What is being asked: What you return must be every line from the beginning of the data through the line holding "GroupRoles.init) as (n & H & _).", unchanged.

Listed entries:
(** C2 (amended). On a non-empty Collection whose ids are safe integers,
    addEntity() appends, after the entities already there, an entity
    whose id is the largest id plus one, strictly above every id of the
    Collection; it is named by the editor's prefix followed by that id,
    has the editor's empty description and no resources, and it becomes
    the Selection and the Draft. *)
Theorem C2_addEntity_fresh_id st :
  roles st ≠ [] ->
  (forall role, role ∈ roles st -> isSafeInteger (Role.id role)) ->
  let st' := handleAddRole newDescription newNamePrefix st in
  exists largest,
    Num largest ∈ map Role.id (roles st) /\
    (forall role, role ∈ roles st ->
                  number_lt (Role.id role) (Num (largest + 1))) /\
    let newRole :=
      Role.mk (Num (largest + 1))
        (String.append newNamePrefix (number_toString (Num (largest + 1))))
        newDescription [] in
    roles st' = (roles st ++ [newRole])%list /\
    selectedRoleId st' = Num (largest + 1) /\
    editingRole st' = newRole.
Proof.
  intros Hne Hsafe. unfold handleAddRole. simpl.
  pose proof (Math_max_spec (map Role.id (roles st))) as Hmax.
  destruct (Math_max (map Role.id (roles st))) as [|m].
  - exfalso. destruct (roles st) as [|r0 rs]; [done|].
    apply Forall_cons in Hmax as [Hr0 _].
    specialize (Hsafe r0 ltac:(left)). by rewrite Hr0 in Hsafe.
  - destruct Hmax as [Hm Hle]. exists m. split; [exact Hm|].
    apply list_elem_of_fmap in Hm as (rm & Hidm & Hinm).
    pose proof (Hsafe rm Hinm) as Hsm. rewrite <- Hidm in Hsm. simpl in Hsm.
    rewrite plus1_safe by lia. split; [|done].
    intros role Hin. rewrite Forall_forall in Hle.
    assert (Hmem : Role.id role ∈ map Role.id (roles st)).
    { apply list_elem_of_fmap. by exists role. }
    apply Hle in Hmem.
    destruct (Role.id role) as [|z]; simpl in *; [done | lia].
Qed.

End AddFacts.

(** The seed's next id is 4, and the new role is called "New 4". *)
Lemma handleAddRole_fresh_witness :
  exists newId,
    roles (GroupRoles.handleAddRole GroupRoles.init)
    = (roles GroupRoles.init ++
       [Role.mk (Num newId) (String.append "New " (number_toString (Num newId)))
          "" []])%list.
Proof.
  destruct (handleAddRole_fresh "" "New " GroupRoles.init) as (n & H & _).
  - exists (Role.mk (Num 1) "Member" "Basic access for regular users"
      [ Resource.mk "Group Members" [Read; Add; Delete];
        Resource.mk "Forum Categories" [Read; Add; Modify; Delete; Post];
        Resource.mk "Category1" [Edit; Delete; Post];
        Resource.mk "Category2" [Post] ]), 1.
    split; [by_compute | reflexivity].
  - intros role z Hin Hid. simpl in Hin.
    repeat (apply elem_of_cons in Hin as [->|Hin];
            [simpl in Hid; injection Hid as <-; lia|]).
    by apply elem_of_nil in Hin.
  - exists n. exact H.
Defined.

(** On the Group Roles seed the new role has the id 4, is named "New 4"
    and is selected; on the Security Rules seed the new rule has the id 3
    and is named "New Rule 3". *)
Lemma C2_addEntity_fresh_id_witness :
  (selectedRoleId (GroupRoles.handleAddRole GroupRoles.init) = Num 4 /\
   editingRole (GroupRoles.handleAddRole GroupRoles.init)
   = Role.mk (Num 4) "New 4" "" []) /\
  editingRole (SecurityRules.handleAddRule SecurityRules.init)
  = Role.mk (Num 3) "New Rule 3" tt [].
Proof.
  split.
  - destruct (C2_addEntity_fresh_id "" "New " GroupRoles.init)
      as (m & Hm & _ & _ & Hsel & Hdraft).
    + discriminate.
    + intros role Hin. simpl in Hin.
      repeat (apply elem_of_cons in Hin as [->|Hin]; [simpl; lia|]).
      by apply elem_of_nil in Hin.
    + unfold GroupRoles.handleAddRole. rewrite Hsel, Hdraft.
      assert (m = 3) as ->.
      { assert (H4 : selectedRoleId (handleAddRole "" "New " GroupRoles.init)
                     = Num 4) by (vm_compute; reflexivity).
        rewrite H4 in Hsel. injection Hsel as Hsel. lia. }
      split; [reflexivity | vm_compute; reflexivity].
  - destruct (C2_addEntity_fresh_id tt "New Rule " SecurityRules.init)
      as (m & Hm & _ & _ & Hsel & Hdraft).
    + discriminate.
    + intros role Hin. simpl in Hin.
      repeat (apply elem_of_cons in Hin as [->|Hin]; [simpl; lia|]).
      by apply elem_of_nil in Hin.
    + unfold SecurityRules.handleAddRule. rewrite Hdraft.
      assert (m = 2) as ->.
      { assert (H3 : selectedRoleId
                       (handleAddRole tt "New Rule " SecurityRules.init)
                     = Num 3) by (vm_compute; reflexivity).
        rewrite H3 in Hsel. injection Hsel as Hsel. lia. }
      vm_compute. reflexivity.
Defined.

(** In the Group Roles editor the entity added to an empty Collection is
    named "New -Infinity". *)
Example GroupRoles_add_to_empty :
  roles (GroupRoles.handleAddRole Scenario.emptied)
  = [Role.mk NegInfinity "New -Infinity" "" []].
Proof. reflexivity. Qed.

(** In the Security Rules editor it is named "New Rule -Infinity". *)
Example SecurityRules_add_to_empty :
  roles (SecurityRules.handleAddRule
           (mkState [] (Num 0)
              (Role.mk (Num 1) "Default Rule" tt []) false None))
  = [Role.mk NegInfinity "New Rule -Infinity" tt []].
Proof. reflexivity. Qed.

(** ** Well-formed attachments are kept by every operation *)

Lemma wfResources_nil : wfResources [].
Proof. split; [apply NoDup_nil_2 | constructor]. Qed.

Lemma wfResources_delete rs i : wfResources rs -> wfResources (delete i rs).
Proof.
  intros [Hnames Hperms]. split.
  - change (map ?f ?l) with (f <$> l) in *. rewrite list_fmap_delete.
    eapply sublist_NoDup; [done | apply sublist_delete].
  - by apply Forall_delete.
Qed.

Lemma wfResources_splice1 rs index :
  wfResources rs -> wfResources (splice1 rs index).
Proof. apply wfResources_delete. Qed.

Lemma wfResources_toggle rs (i : nat) res p :
  rs !! i = Some res ->
  wfResources rs -> wfResources (<[i := togglePermissionOf res p]> rs).
Proof.
  intros Hres [Hnames Hperms]. split.
  - change (map ?f ?l) with (f <$> l) in *. rewrite list_fmap_insert.
    rewrite togglePermissionOf_name.
    rewrite list_insert_id; [done|]. by rewrite list_lookup_fmap, Hres.
  - apply Forall_insert; [done|]. apply togglePermissionOf_NoDup.
    by eapply (Forall_lookup_1 _ _ _ _ Hperms).
Qed.

Lemma wfResources_attach rs resource :
  existsb (fun r => bool_decide (Resource.name r = resource)) rs = false ->
  wfResources rs -> wfResources (rs ++ [Resource.mk resource []]).
Proof.
  intros Hnew [Hnames Hperms]. split.
  - rewrite map_app. simpl. apply NoDup_app. split; [done|]. split.
    + intros x Hx ->%list_elem_of_singleton.
      apply list_elem_of_fmap in Hx as (r & Hname & Hin).
      assert (existsb (fun r => bool_decide (Resource.name r = resource)) rs
              = true) as Habs; [|congruence].
      apply existsb_exists. exists r. split; [by apply list_elem_of_In|].
      by apply bool_decide_eq_true.
    + apply NoDup_singleton.
  - apply Forall_app. split; [done|]. constructor; [|constructor].
    simpl. apply NoDup_nil_2.
Qed.

Section Invariant.
Context {D : Type}.
Variable newDescription : D.
Variable newNamePrefix : string.
Implicit Types (st : State D) (ev : Event D).

Lemma handleSelectRole_wf st roleId :
  wfState st -> wfState (handleSelectRole st roleId).
Proof.
  intros [Hroles Hdraft]. unfold handleSelectRole.
  destruct (findRole (roles st) roleId) as [role|] eqn:Hfind; [|done].
  split; [done|]. simpl.
  apply findRole_Some in Hfind as [Hin _].
  by eapply (proj1 (Forall_forall _ _) Hroles).
Qed.

Lemma handlePermissionChange_wf st i p st' :
  wfState st -> handlePermissionChange st i p = Some st' -> wfState st'.
Proof.
  intros [Hroles Hdraft]. unfold handlePermissionChange.
  destruct (js_index _ i) as [res|] eqn:Hres; [|done].
  intros [= <-]. split; [done|]. simpl.
  apply js_index_Some in Hres as [_ Hres].
  by apply wfResources_toggle.
Qed.

Lemma handleSaveChanges_wf st : wfState st -> wfState (handleSaveChanges st).
Proof.
  intros [Hroles Hdraft]. split; [|done]. simpl.
  change (map ?f ?l) with (f <$> l). apply Forall_fmap.
  eapply Forall_impl; [exact Hroles|]. intros role Hrole. simpl.
  by destruct (decide _).
Qed.

Lemma handleAddRole_wf st :
  wfState st -> wfState (handleAddRole newDescription newNamePrefix st).
Proof.
  intros [Hroles Hdraft]. split; simpl.
  - apply Forall_app. split; [done|]. constructor; [|constructor].
    apply wfResources_nil.
  - apply wfResources_nil.
Qed.

Lemma confirmDeleteRole_wf st : wfState st -> wfState (confirmDeleteRole st).
Proof.
  intros [Hroles Hdraft]. unfold confirmDeleteRole.
  destruct (deletingRoleId st) as [deleting|]; [|done].
  assert (Hkept : Forall wfRole
            (filter (fun role => Role.id role ≠ deleting) (roles st))).
  { eapply Forall_forall. intros role [_ Hin]%list_elem_of_filter.
    by eapply (proj1 (Forall_forall _ _) Hroles). }
  destruct (decide (selectedRoleId st = deleting)); [|by split].
  destruct (filter _ (roles st)) as [|first rest] eqn:Hf; [by split|].
  split; [done|]. simpl. by apply Forall_cons in Hkept as [? _].
Qed.

Lemma handleRemoveResource_wf st index :
  wfState st -> wfState (handleRemoveResource st index).
Proof.
  intros [Hroles Hdraft]. split; [done|]. by apply wfResources_splice1.
Qed.

Lemma attachResource_wf st resource :
  hasResource st resource = false ->
  wfState st -> wfState (attachResource st resource).
Proof.
  intros Hnew [Hroles Hdraft]. split; [done|]. by apply wfResources_attach.
Qed.

(** Every entry the dropdown offers is absent from the draft. *)
Lemma dropdownResources_absent st resource :
  resource ∈ dropdownResources st ->
  resource ∈ allResources /\ hasResource st resource = false.
Proof.
  unfold dropdownResources. intros Hin%list_elem_of_In.
  apply filter_In in Hin as [Hin Hneg]. split; [by apply list_elem_of_In|].
  by apply negb_true_iff.
Qed.

(** Each operation keeps the attachments well formed. *)
Lemma step_wf st ev st' :
  wfState st -> step newDescription newNamePrefix st ev = Some st' ->
  wfState st'.
Proof.
  intros Hwf. destruct ev; simpl.
  - intros [= <-]. by apply handleSelectRole_wf.
  - intros [= <-]. done.
  - intros [= <-]. done.
  - by apply handlePermissionChange_wf.
  - intros [= <-]. by apply handleSaveChanges_wf.
  - intros [= <-]. by apply handleAddRole_wf.
  - intros [= <-]. done.
  - intros [= <-]. by apply confirmDeleteRole_wf.
  - intros [= <-]. done.
  - intros [= <-]. by apply handleRemoveResource_wf.
  - destruct (hasResource st resource) eqn:Hnew; [done|].
    intros [= <-]. by apply attachResource_wf.
  - intros [= <-]. done.
  - intros [= <-]. unfold handleClickOutside.
    by destruct (isResourceDropdownOpen st).
Qed.
(* ===== verification/Scan.v ===== *)
(** * Unrolled scanning loops

    The parsers of the server look for the first byte of a buffer that stops a
    scan with loops unrolled 4, 8, 10 or 16 times ("while (end - p >= 8) ..."),
    followed by a loop that handles the last bytes one at a time.  This file
    gives the unrolled loops as they are written, with their reads not checked
    against the end inside a block, and proves that they compute the same
    function as one byte-at-a-time scan. *)

From S2P Require Import Prelude.

Section Scan.
Context {St R : Type}.

(** What the test of one byte does: go on with a new local state, or stop. *)
Variable step : Z -> St -> St + R.

(** The byte-at-a-time loop over the bytes [l] that start at offset [p]. *)
Fixpoint scan (l : list Z) (p : nat) (s : St) : nat * list Z * (St + R) :=
  match l with
  | [] => (p, [], inl s)
  | ch :: l' =>
      match step ch s with
      | inl s' => scan l' (S p) s'
      | inr r => (p, l, inr r)
      end
  end.

(** One unrolled block: [k] tests in a row, none of them checked against the
    end of the buffer. *)
Fixpoint scan_block (k : nat) (l : list Z) (p : nat) (s : St)
  : outcome (nat * list Z * (St + R)) :=
  match k with
  | O => Ret (p, l, inl s)
  | S k' =>
      match l with
      | [] => Fault
      | ch :: l' =>
          match step ch s with
          | inl s' => scan_block k' l' (S p) s'
          | inr r => Ret (p, l, inr r)
          end
      end
  end.

(** [while (end - p >= k) { block; p += k; }] *)
Fixpoint scan_blocks (fuel : nat) (k : nat) (l : list Z) (p : nat) (s : St)
  : outcome (nat * list Z * (St + R)) :=
  match fuel with
  | O => OutOfFuel
  | S fuel' =>
      if (k <=? length l)%nat then
        let* (p', l', x) := scan_block k l p s in
        match x with
        | inl s' => scan_blocks fuel' k l' p' s'
        | inr r => Ret (p', l', inr r)
        end
      else Ret (p, l, inl s)
  end.

(** The unrolled loop followed by the byte-at-a-time loop. *)
Definition scan_unrolled (k : nat) (l : list Z) (p : nat) (s : St)
  : outcome (nat * list Z * (St + R)) :=
  let* (p', l', x) := scan_blocks (S (length l)) k l p s in
  match x with
  | inl s' => Ret (scan l' p' s')
  | inr r => Ret (p', l', inr r)
  end.

(** Where the scan goes on after a partial run. *)
Definition scan_resume (r : nat * list Z * (St + R)) : nat * list Z * (St + R) :=
  match r with
  | (p, l, inl s) => scan l p s
  | (p, l, inr x) => (p, l, inr x)
  end.

Lemma scan_block_spec k l p s :
  (k <= length l)%nat ->
  exists p' l' x,
    scan_block k l p s = Ret (p', l', x) /\
    scan l p s = scan_resume (p', l', x) /\
    (forall s', x = inl s' -> length l = length l' + k)%nat.
Proof.
  revert l p s. induction k as [|k IH]; intros l p s Hk.
  - exists p, l, (inl s). simpl. split_and!; auto with lia.
  - destruct l as [|ch l]; [simpl in Hk; lia|]. simpl. destruct (step ch s) as [s'|r].
    + destruct (IH l (S p) s') as (p' & l' & x & E1 & E2 & E3); [simpl in Hk; lia|].
      exists p', l', x. split_and!; auto. intros s'' ->. specialize (E3 _ eq_refl). lia.
    + exists p, (ch :: l), (inr r). split_and!; auto. intros s'' [=].
Qed.

Lemma scan_blocks_spec k :
  (0 < k)%nat ->
  forall fuel l p s, (length l < fuel)%nat ->
  exists p' l' x,
    scan_blocks fuel k l p s = Ret (p', l', x) /\
    scan l p s = scan_resume (p', l', x) /\
    (forall s', x = inl s' -> length l' < k)%nat.
Proof.
  intros Hk. induction fuel as [|fuel IH]; intros l p s Hf; [lia|].
  simpl. destruct (Nat.leb_spec k (length l)).
  - destruct (scan_block_spec k l p s) as (p1 & l1 & x1 & E1 & E2 & E3); [lia|].
    rewrite E1. simpl. destruct x1 as [s1|r1].
    + specialize (E3 _ eq_refl).
      destruct (IH l1 p1 s1) as (p' & l' & x & F1 & F2 & F3); [lia|].
      exists p', l', x. rewrite E2. auto.
    + exists p1, l1, (inr r1). split_and!; auto. intros s' [=].
  - exists p, l, (inl s). split_and!; auto.
Qed.

(** The unrolled loop never reads past the end and is the simple loop. *)
Lemma scan_unrolled_eq k l p s :
  (0 < k)%nat -> scan_unrolled k l p s = Ret (scan l p s).
Proof.
  intros Hk. unfold scan_unrolled.
  destruct (scan_blocks_spec k Hk (S (length l)) l p s) as (p' & l' & x & E1 & E2 & _); [lia|].
  rewrite E1, E2. simpl. by destruct x.
Qed.

Lemma scan_app l1 l2 p s :
  scan (l1 ++ l2) p s =
  match scan l1 p s with
  | (p', _, inl s') => scan l2 p' s'
  | (p', l', inr r) => (p', l' ++ l2, inr r)
  end.
Proof.
  revert p s. induction l1 as [|ch l1 IH]; intros p s; simpl; [done|].
  destruct (step ch s); [apply IH|done].
Qed.

(** A scan of a suffix of a buffer stays inside that buffer. *)
Lemma scan_drop buf p s p' l' x :
  scan (drop p buf) p s = (p', l', x) ->
  l' = drop p' buf /\ (p <= p')%nat /\
  match x with
  | inl _ => p' = Nat.max p (length buf)
  | inr _ => (p' < length buf)%nat
  end.
Proof.
  remember (drop p buf) as l eqn:El. revert p s El.
  induction l as [|ch l IH]; intros p s El H; simpl in H.
  - injection H as <- <- <-. symmetry in El. pose proof (drop_nil_ge _ _ El).
    split_and!; [by rewrite El|lia|lia].
  - symmetry in El. destruct (drop_cons_inv _ _ _ _ El) as [Hp Hd].
    destruct (step ch s) as [s'|r].
    + destruct (IH (S p) s' (eq_sym Hd) H) as (-> & ? & Hx). split_and!; [done|lia|].
      apply lookup_lt_Some in Hp. destruct x; lia.
    + injection H as <- <- <-. split_and!; [done|lia|]. by apply lookup_lt_Some in Hp.
Qed.

(** The byte a scan stops at is one its test stops at. *)
Lemma scan_stop l p s p' l' r :
  scan l p s = (p', l', inr r) ->
  exists ch l'' s', l' = ch :: l'' /\ step ch s' = inr r.
Proof.
  revert p s. induction l as [|ch l IH]; intros p s H; simpl in H; [done|].
  destruct (step ch s) eqn:E; [by apply (IH (S p) s0)|].
  injection H as <- <- <-. eauto.
Qed.

End Scan.

#[global] Arguments scan_blocks {St R} step fuel k l p s : simpl never.
#[global] Arguments scan_unrolled {St R} step k l p s : simpl never.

Written answer:
(** C2 (amended). On a non-empty Collection whose ids are safe integers,
    addEntity() appends, after the entities already there, an entity
    whose id is the largest id plus one, strictly above every id of the
    Collection; it is named by the editor's prefix followed by that id,
    has the editor's empty description and no resources, and it becomes
    the Selection and the Draft. *)
Theorem C2_addEntity_fresh_id st :
  roles st ≠ [] ->
  (forall role, role ∈ roles st -> isSafeInteger (Role.id role)) ->
  let st' := handleAddRole newDescription newNamePrefix st in
  exists largest,
    Num largest ∈ map Role.id (roles st) /\
    (forall role, role ∈ roles st ->
                  number_lt (Role.id role) (Num (largest + 1))) /\
    let newRole :=
      Role.mk (Num (largest + 1))
        (String.append newNamePrefix (number_toString (Num (largest + 1))))
        newDescription [] in
    roles st' = (roles st ++ [newRole])%list /\
    selectedRoleId st' = Num (largest + 1) /\
    editingRole st' = newRole.
Proof.
  intros Hne Hsafe. unfold handleAddRole. simpl.
  pose proof (Math_max_spec (map Role.id (roles st))) as Hmax.
  destruct (Math_max (map Role.id (roles st))) as [|m].
  - exfalso. destruct (roles st) as [|r0 rs]; [done|].
    apply Forall_cons in Hmax as [Hr0 _].
    specialize (Hsafe r0 ltac:(left)). by rewrite Hr0 in Hsafe.
  - destruct Hmax as [Hm Hle]. exists m. split; [exact Hm|].
    apply list_elem_of_fmap in Hm as (rm & Hidm & Hinm).
    pose proof (Hsafe rm Hinm) as Hsm. rewrite <- Hidm in Hsm. simpl in Hsm.
    rewrite plus1_safe by lia. split; [|done].
    intros role Hin. rewrite Forall_forall in Hle.
    assert (Hmem : Role.id role ∈ map Role.id (roles st)).
    { apply list_elem_of_fmap. by exists role. }
    apply Hle in Hmem.
    destruct (Role.id role) as [|z]; simpl in *; [done | lia].
Qed.

End AddFacts.

(** The seed's next id is 4, and the new role is called "New 4". *)
Lemma handleAddRole_fresh_witness :
  exists newId,
    roles (GroupRoles.handleAddRole GroupRoles.init)
    = (roles GroupRoles.init ++
       [Role.mk (Num newId) (String.append "New " (number_toString (Num newId)))
          "" []])%list.
Proof.
  destruct (handleAddRole_fresh "" "New " GroupRoles.init) as (n & H & _).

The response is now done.